As I recall, the issue was whether to restrict just one of the source operands to be constant for this instruction:
__m128i _mm_mulhi_epi16 (__m128i a, __m128i b); (PMULHW)
It would be helpful, if someone (James @jzern ?) could point out where in the Webp benchmark this instruction is used.
EDIT: I did a search for mulhi in the https://github.com/webmproject/libwebp repo and got a bunch of hits in the dsp directory. Are those the right ones to look at?
On the portable-intrinsics branch there's examples for neon, sse2 and portable-intrinsics, the second value for all calls are constants. The NEON half of the portable intrinsics could be refined like dec_neon.c, it's using the same constant values as sse2 for convenience in the implementation.
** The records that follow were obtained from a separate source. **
(** Writing the blocks of the current chain. *)
Lemma tryInsert_all now addr p cp bs fs ns c' :
  account_at p addr cp bs fs -> fs = bs ++ ns -> NoDup ("" :: (Hash <$> fs)) -> takes addr (bc p) ns c' ->
  exists cp', tryInsert_loop now (length ns) (Z.of_nat (length bs)) p addr cp =
      Ret (set_bc p c', cp', NewSuccessTask) /\
    account_at (set_bc p c') addr cp' fs fs /\ lastestChainIdx cp' = lastestChainIdx cp.
Proof.
  intros Hat Efs Hnd Htk. remember (bc p) as c0 eqn:Ec. revert p cp bs Hat Efs Ec.
  induction Htk as [c0|c0 b ns c1 c2 Hv Hins Htk IH]; intros p cp bs [T Hsn] Efs Ec.
  { exists cp. rewrite app_nil_r in Efs. subst fs c0. cbn [length tryInsert_loop].
    replace (set_bc p (bc p)) with p by (by destruct p). by split_and!. }
  destruct (tree_single _ _ _ _ T) as (c & ms & Hch & Hid & Href & Hx & Hh & Hwf & Efs' & _).
  rewrite Efs in Efs'. apply app_inv_head in Efs'. destruct ms as [|w ms]; [done|]. injection Efs' as -> Ems.
  assert (Hc : chains cp !! current cp = Some c) by (by rewrite Hch, lookup_singleton_eq).
  pose proof (at_heights_head _ _ _ _ (sg_map _ _ _ _ _ _ Hwf)) as Hw.
  replace (fc_tailHeight c + 1) with (Z.of_nat (length bs)) in Hw by lia.
  cbn [length tryInsert_loop]. unfold get_chain at 1. rewrite Hc. cbn [deref]. rewrite bind_ret_l, Hw.
  cbn [deref]. rewrite bind_ret_l. cbv zeta.
  set (w' := reset (val p) w).
  match goal with |- context [put_chain cp ?c1] => change c1 with (revise c (Z.of_nat (length bs)) w') end.
  pose proof (revise_wf c _ w w' ms Hwf eq_refl) as Hwf'.
  replace (fc_tailHeight c + 1) with (Z.of_nat (length bs)) in Hwf' by lia.
  set (c' := revise c (Z.of_nat (length bs)) w') in *.
  assert (T1 : pool_tree (ach p addr) (put_chain cp c') bs [(current cp, fs)]).
  { by apply (tree_revision _ _ _ _ c c' (w :: ms) (w' :: ms)). }
  set (cp1 := put_chain cp c') in *.
  assert (Hc1 : chains cp1 !! current cp1 = Some c').
  { unfold cp1. cbn. by rewrite Hid, lookup_insert_eq. }
  destruct (Hv (val p) now) as (stat & Es & Er). unfold verifyAccount. rewrite <- Ec.
  change (block w') with (block w). rewrite Es, bind_ret_l.
  assert (Hver : checkForkVersion (val p) w' = true) by (by apply bool_decide_eq_true).
  rewrite Hver. cbn [negb]. rewrite Er.
  assert (Hhw : Height (block w) = fc_tailHeight c' + 1).
  { pose proof (sg_linked _ _ _ _ _ _ Hwf) as (_ & Hhw & _). exact Hhw. }
  rewrite decide_True by exact Hhw.
  assert (Ew : rw_insertChain (ach p addr) (block w') (forkVersion w') = Ret (ach (set_bc p c1) addr, None)).
  { change (rw_insertChain (ach p addr) (block w') (forkVersion w')) with
      (ach_insertChain (ach p addr) (block w) (val p)). unfold ach_insertChain.
    cbn [ach ach_version ach_bc ach_address]. rewrite decide_False by (intros Hn; by apply Hn).
    by rewrite <- Ec, Hins. }
  unfold writeToChain. rewrite Ew, !bind_ret_l. cbn [ach ach_bc].
  change (bc (set_bc p c1)) with c1.
  assert (T2 : pool_tree (ach (set_bc p c1) addr) (put_chain cp1 (removeTail c' w')) (bs ++ [block w]) [(current cp, fs)]).
  { apply (tree_write (ach p addr) _ _ _ _ c' w' ms); try done.
    change (Hash w') with (Hash (block w)). rewrite Efs, fmap_app in Hnd. cbn in Hnd.
    apply NoDup_cons in Hnd as [Hn1 Hnd]. apply NoDup_app in Hnd as (_ & Hn2 & _).
    intros [E|Hin]%elem_of_cons; [apply Hn1; rewrite <- E; set_solver|].
    apply (Hn2 _ Hin). by left. }
  destruct (IH (set_bc p c1) (put_chain cp1 (removeTail c' w')) (bs ++ [block w]))
    as (cp' & E & Hat' & Ei); [by split|by rewrite <- app_assoc|done|].
  rewrite length_app in E. cbn [length] in E. rewrite Nat.add_1_r, Nat2Z.inj_succ in E. unfold Z.succ in E.
  exists cp'. split; [exact E|]. by split_and!.
Qed.
End account_pool.

(** ** The account pools of a node *)
Section account_pools.
Context {St : Type} `{Stack St} {L : Type} `{ChainListener L}.
Context (order : forall A, gmap string A -> list (string * A)) (order_ok : forall A, range_order (order A)).
Implicit Types (p : pool St L) (ap : accountPool) (bs ns : list AccountStateBlock) (b : AccountStateBlock).

(** Nothing is loose, in a snippet, or in memory only; the last task is over. *)
Record rests p addr ap bs : Prop := {
  rs_at : account_at p addr (ap_chainpool ap) bs bs;
  rs_free : freeBlocks (ap_blockpool ap) = ∅;
  rs_task : ap_verifyTask ap = None \/ ap_verifyTask ap = Some successTask
}.

Lemma rests_current p addr ap bs :
  rests p addr ap bs ->
  exists c, get_chain (ap_chainpool ap) (current (ap_chainpool ap)) = Ret c /\ size c = 0.
Proof.
  intros [[T _] _ _]. destruct (tree_single _ _ _ _ T) as (c & ms & Hch & _ & _ & _ & _ & Hwf & Efs & _).
  exists c. unfold get_chain. rewrite Hch, lookup_singleton_eq. split; [done|].
  pose proof (segment_length _ _ _ _ _ _ Hwf) as Hl. apply (f_equal length) in Efs.
  rewrite length_app, length_map in Efs. unfold size. lia.
Qed.

Lemma fetch_nil p addr : fetch p addr [] = p.
Proof. unfold fetch, Pools.Fetch. cbn [map]. rewrite app_nil_r. by destruct p. Qed.

(** A pool at rest has nothing to do. *)
Lemma rests_Compact now p addr ap bs : rests p addr ap bs -> Compact order now p addr ap = Ret (p, 0).
Proof. intros R. unfold Compact. rewrite (rs_free _ _ _ _ R), map_size_empty. by rewrite decide_True. Qed.
Lemma rests_TryInsert now p addr ap bs : rests p addr ap bs -> TryInsert now p addr ap = Ret (p, None).
Proof.
  intros R. unfold TryInsert. destruct (rests_current _ _ _ _ R) as (c & -> & Ec).
  rewrite bind_ret_l, Ec. by rewrite decide_True.
Qed.

(** [compacts]: loose blocks become blocks of the current chain. *)
Lemma Compact_run now p addr ap bs ms :
  account_at p addr (ap_chainpool ap) bs bs ->
  map_Forall (fun x q => Hash q = x) (freeBlocks (ap_blockpool ap)) -> loose (ap_blockpool ap) ≡ₚ ms ->
  linked (tip "" (-1) bs).1 (tip "" (-1) bs).2 ms -> ms <> [] ->
  NoDup ("" :: (Hash <$> (bs ++ map block ms))) ->
  lastestChainIdx (ap_chainpool ap) + Z.of_nat (length ms) < 2 ^ 31 ->
  ap_loopTime ap + 200 * Millisecond < now ->
  exists ap' n, Compact order now p addr ap = Ret (set_ac p addr ap', n) /\
    account_at p addr (ap_chainpool ap') bs (bs ++ map block ms) /\ freeBlocks (ap_blockpool ap') = ∅ /\
    ap_verifyTask ap' = ap_verifyTask ap.
Proof using order_ok.
  intros [T Hsn] Hkey Hl Hlink Hne Hnd Hidx Ht. unfold Compact.
  rewrite decide_False. 2: { apply Permutation_length in Hl. unfold loose in Hl.
    rewrite length_fmap, length_map_to_list in Hl. destruct ms; [done|]. cbn in Hl. lia. }
  rewrite decide_True by done. cbn [ap_set_loopTime ap_blockpool ap_chainpool].
  destruct (join_append (order _) (order _) (order _) (ach p addr) (val p) (ap_blockpool ap) (ap_chainpool ap) bs ms)
    as (bp1 & cp1 & n & cp2 & E1 & E2 & Ef & Es & T2); try done.
  rewrite E1, bind_ret_l, E2, bind_ret_l. unfold loopFetchForSnippets. rewrite Es, map_size_empty.
  rewrite decide_True, bind_ret_l by done. rewrite fetch_nil.
  eexists _, _. split; [reflexivity|]. by split_and!.
Qed.

(** Writing what is in memory: the pool is at rest. *)
Lemma TryInsert_run now p addr ap bs ns c' :
  account_at p addr (ap_chainpool ap) bs (bs ++ ns) -> ns <> [] -> freeBlocks (ap_blockpool ap) = ∅ ->
  (ap_verifyTask ap = None \/ ap_verifyTask ap = Some successTask) ->
  NoDup ("" :: (Hash <$> (bs ++ ns))) -> takes addr (bc p) ns c' ->
  exists ap', TryInsert now p addr ap = Ret (set_ac (set_bc p c') addr ap', Some successTask) /\
    rests (set_ac (set_bc p c') addr ap') addr ap' (bs ++ ns).
Proof.
  intros [T Hsn] Hne Hf Hk Hnd Htk. unfold TryInsert, tryInsert_.
  destruct (tree_single _ _ _ _ T) as (c & ms & Hch & _ & _ & _ & Hth & Hwf & Efs & _). apply app_inv_head in Efs.
  assert (Hlen : length ms = length ns) by (by rewrite Efs, length_map).
  pose proof (segment_length _ _ _ _ _ _ Hwf) as Hl.
  assert (Ec : get_chain (ap_chainpool ap) (current (ap_chainpool ap)) = Ret c).
  { unfold get_chain. by rewrite Hch, lookup_singleton_eq. }
  rewrite Ec, bind_ret_l. unfold size. rewrite decide_False by (destruct ns; [done|cbn in *; lia]).
  assert (Hgo : match ap_verifyTask ap with None => (None, false)
     | Some t => let '(t, d) := Task_Done (bc p) (val p) now t in (Some t, negb d) end = (ap_verifyTask ap, false)).
  { by destruct Hk as [-> | ->]. }
  rewrite Hgo. cbn [ap_set_task ap_chainpool]. rewrite Ec, bind_ret_l.
  replace (Z.to_nat (fc_headHeight c - fc_tailHeight c)) with (length ns) by lia.
  replace (fc_tailHeight c + 1) with (Z.of_nat (length bs)) by lia.
  destruct (tryInsert_all now addr p (ap_chainpool ap) bs (bs ++ ns) ns c') as (cp' & E & Hat & _); [by split|done..|].
  rewrite E, bind_ret_l. eexists. split; [reflexivity|]. split; [exact Hat|exact Hf|by right].
Qed.

(** ** The loops over the pools *)

(** The keys of the pools: each once. *)
Lemma pool_keys p : (order _ (pendingAc p)).*1 ≡ₚ (map_to_list (pendingAc p)).*1.
Proof using order_ok. by rewrite (order_ok _ (pendingAc p)). Qed.
Lemma pool_keys_elem p k : k ∈ (order _ (pendingAc p)).*1 -> is_Some (pendingAc p !! k).
Proof using order_ok.
  rewrite pool_keys. intros ([k' ap] & -> & Hk)%list_elem_of_fmap. exists ap. by apply elem_of_map_to_list in Hk.
Qed.
(** The keys before and after that of one pool. *)
Lemma pool_keys_split p addr ap :
  pendingAc p !! addr = Some ap ->
  exists ks1 ks2, (order _ (pendingAc p)).*1 = ks1 ++ addr :: ks2 /\
    forall k, k ∈ ks1 ++ ks2 -> k <> addr /\ is_Some (pendingAc p !! k).
Proof using order_ok.
  intros Ha. assert (Hin : addr ∈ (order _ (pendingAc p)).*1).
  { rewrite pool_keys. apply list_elem_of_fmap. exists (addr, ap). split; [done|]. by apply elem_of_map_to_list. }
  assert (Hnd : NoDup (order _ (pendingAc p)).*1) by (rewrite pool_keys; apply NoDup_fst_map_to_list).
  pose proof (pool_keys_elem p) as Hel.
  apply list_elem_of_split in Hin as (ks1 & ks2 & E). rewrite E in *. exists ks1, ks2. split; [done|].
  rewrite <- Permutation_middle in Hnd. apply NoDup_cons in Hnd as [Hnd _].
  intros k Hk. split; [by intros ->|]. apply Hel. set_solver.
Qed.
https://chromium.googlesource.com/webm/libwebp/+/0af22e17d67e6b81fee6d42a53ce6f40aad416e1/src/dsp/dec_wasm.c#115 https://chromium.googlesource.com/webm/libwebp/+/0af22e17d67e6b81fee6d42a53ce6f40aad416e1/src/dsp/dec_neon.c#975 https://chromium.googlesource.com/webm/libwebp/+/0af22e17d67e6b81fee6d42a53ce6f40aad416e1/src/dsp/dec_sse2.c#88
Thanks @jzern !
I was looking at the ARM NEON instruction manual for the VQDMULH instruction and didn't see that it requires one of the source operands to be constant. If both SEE and NEON support both operands being non-constant, a potential WASM instruction for mulhi might as well do that too, right? Maybe I didn't read the NEON documentation right. Here's the info I'm looking at:
http://infocenter.arm.com/help/index.jsp?topic=/com.arm.doc.dui0489g/CJAJIIGG.html
(I couldn't find a permalink to the actual instruction, so you have to search for it :(
I was looking at the ARM NEON instruction manual for the VQDMULH instruction and didn't see that it requires one of the source operands to be constant. If both SEE and NEON support both operands being non-constant, a potential WASM instruction for mulhi might as well do that too, right?
You're right NEON doesn't. The intrinsics do offer a scalar variant, though. So 2 non-constants is an option, one thing that needs to be considered is the range, however. With the doubling that the NEON does it forces one vector to 15 bits.
SIMD proposal merged, closing as no longer relevant.